Siempre pensé que mi salida de Japón se parecería al final de Lost in Translation, pero no fue así. No sonó The Jesus and Mary Chain mientras intentaba imprimir en la memoria cada letrero sobre la autopista. Recogí lo que pude como pude, abandoné el apartamento y me dormí en el bus a Narita. Todavía me atormenta el estado en que quedó todo. Me atormenta la falta de tiempo, las vías cerradas, el terremoto que a mí no me tocó por estar subiendo y bajando lomas en Nagasaki y que me dejó lejos de donde debía estar durante los días que había destinado específicamente para finiquitar mi relación con el 310 de Raiku Mansion.

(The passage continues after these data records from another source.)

(** * MTG price finder: the multi-store card-search orchestrator

    A shallow embedding of the search core of [App.tsx] (the version with
    name validation, retries and batch mode): [fetchWithRetry],
    [validateCardName], [searchSingleCard] and [searchCards], together with
    the JavaScript built-ins they call, and the properties the specification
    states about them.

    Conventions of the embedding.
    - A JavaScript string is a [string]: a sequence of code units below 256
      (the Latin-1 part of the language's strings).
    - A JavaScript number is a [jsnum]: NaN, the two infinities, or a finite
      double written as an integer count of the smallest positive double,
      [2^-1074].  The two zeros are one value; nothing the search core does
      tells them apart.
    - Loop counters and millisecond delays are integers in the source and
      are modelled by [Z].
    - Effects (network requests, timers, console output, React state
      setters) are recorded in a trace; asynchronous code is a function from
      the trace so far to a completion and the extended trace. *)

From Stdlib Require Import ZArith List String Ascii Bool Lia.
From Stdlib Require Import Sorted Permutation DecimalString.
From Stdlib Require DecimalFacts DecimalPos DecimalN.
Import ListNotations.

Local Open Scope string_scope.
Local Open Scope Z_scope.

(** ** Strings *)

Module JsString.

Definition code (c : ascii) : Z := Z.of_N (N_of_ascii c).
Definition chr (n : Z) : ascii := ascii_of_N (Z.to_N n).

(** WhiteSpace and LineTerminator code units below 256: TAB, LF, VT, FF,
    CR, SP and NBSP. *)
Definition isWhiteSpace (c : ascii) : bool :=
  let n := code c in
  ((9 <=? n) && (n <=? 13)) || (n =? 32) || (n =? 160).

Fixpoint trimStart (s : string) : string :=
  match s with
  | EmptyString => EmptyString
  | String c s' => if isWhiteSpace c then trimStart s' else s
  end.

(** [trimEnd] keeps a character when it is not white space or when
    something survives to its right. *)
Fixpoint trimEnd (s : string) : string :=
  match s with
  | EmptyString => EmptyString
  | String c s' =>
      match trimEnd s' with
      | EmptyString => if isWhiteSpace c then EmptyString else String c EmptyString
      | t => String c t
      end
  end.

Definition trim (s : string) : string := trimEnd (trimStart s).

Fixpoint mapChars (f : ascii -> ascii) (s : string) : string :=
  match s with
  | EmptyString => EmptyString
  | String c s' => String (f c) (mapChars f s')
  end.

(** Lower-case mapping of one code unit: A-Z, and the Latin-1 capitals
    U+00C0..U+00DE except the multiplication sign U+00D7. *)
Definition lowerChar (c : ascii) : ascii :=
  let n := code c in
  if ((65 <=? n) && (n <=? 90))
     || ((192 <=? n) && (n <=? 222) && negb (n =? 215))
  then chr (n + 32) else c.

Definition toLowerCase (s : string) : string := mapChars lowerChar s.

Fixpoint startsWith (p s : string) : bool :=
  match p, s with
  | EmptyString, _ => true
  | String a p', String b s' => Ascii.eqb a b && startsWith p' s'
  | String _ _, EmptyString => false
  end.

(** [s.includes(t)] *)
Fixpoint includes (s t : string) : bool :=
  startsWith t s ||
  match s with
  | EmptyString => false
  | String _ s' => includes s' t
  end.

Fixpoint drop (n : nat) (s : string) : string :=
  match n, s with
  | O, _ => s
  | S n', String _ s' => drop n' s'
  | S _, EmptyString => EmptyString
  end.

¿Qué habría cambiado si hubiera estado en Tsukuba el 11 de marzo? Si hubiera viajado en las fechas que tenía previstas originalmente y no hubiera ido a recibir el certificado de trabajo como TA. Tal vez habría cambiado este vacío por algo de certeza —así fuera la certeza de haber visto todo caer—, tal vez habría podido darme el lujo de realizar el acto consciente de botar mis cosas y no resignarme a dejarlas intactas en el no-lugar que les dio el intento de orden. Pero no puedo (y no sirve de nada) imaginar escenarios paralelos. Fue lo que fue. Ya no estoy allá. Con el tiempo olvidaré lo que perdí. Necesito olvidarlo. Dejé un Pripyat en mi cabeza.

Seis de abril

Cumpleaños de mi hermana. La llamamos. Tiene una voz tan bonita.

Hay desayuno, almuerzo y comida en compañía. En la tarde Cavorite trabaja y yo leo Sex at Dawn en el kindle. No me gusta el kindle. La manera como me mandan a distraer leyendo me recuerda lo que cuenta mi mamá sobre las salas de espera cuando yo era chiquita. Una agenda, un esfero y ya no había que preocuparse por mí. Dibujando yo ya no necesito nada más.

Por la noche llego a conocer a Carlos, el hermano de Cavorite. No le menciono que no es la primera vez que lo veo, aunque la otra ocasión fue de lejos y me ganó la timidez pese a que todo el tiempo yo decía en mi cabeza “tú eres el hermano de Cavorite, ¿no?”. Igual para ese entonces Cavorite y yo nos habíamos visto solo dos veces en la vida, entonces no había mucho que yo pudiera agregar.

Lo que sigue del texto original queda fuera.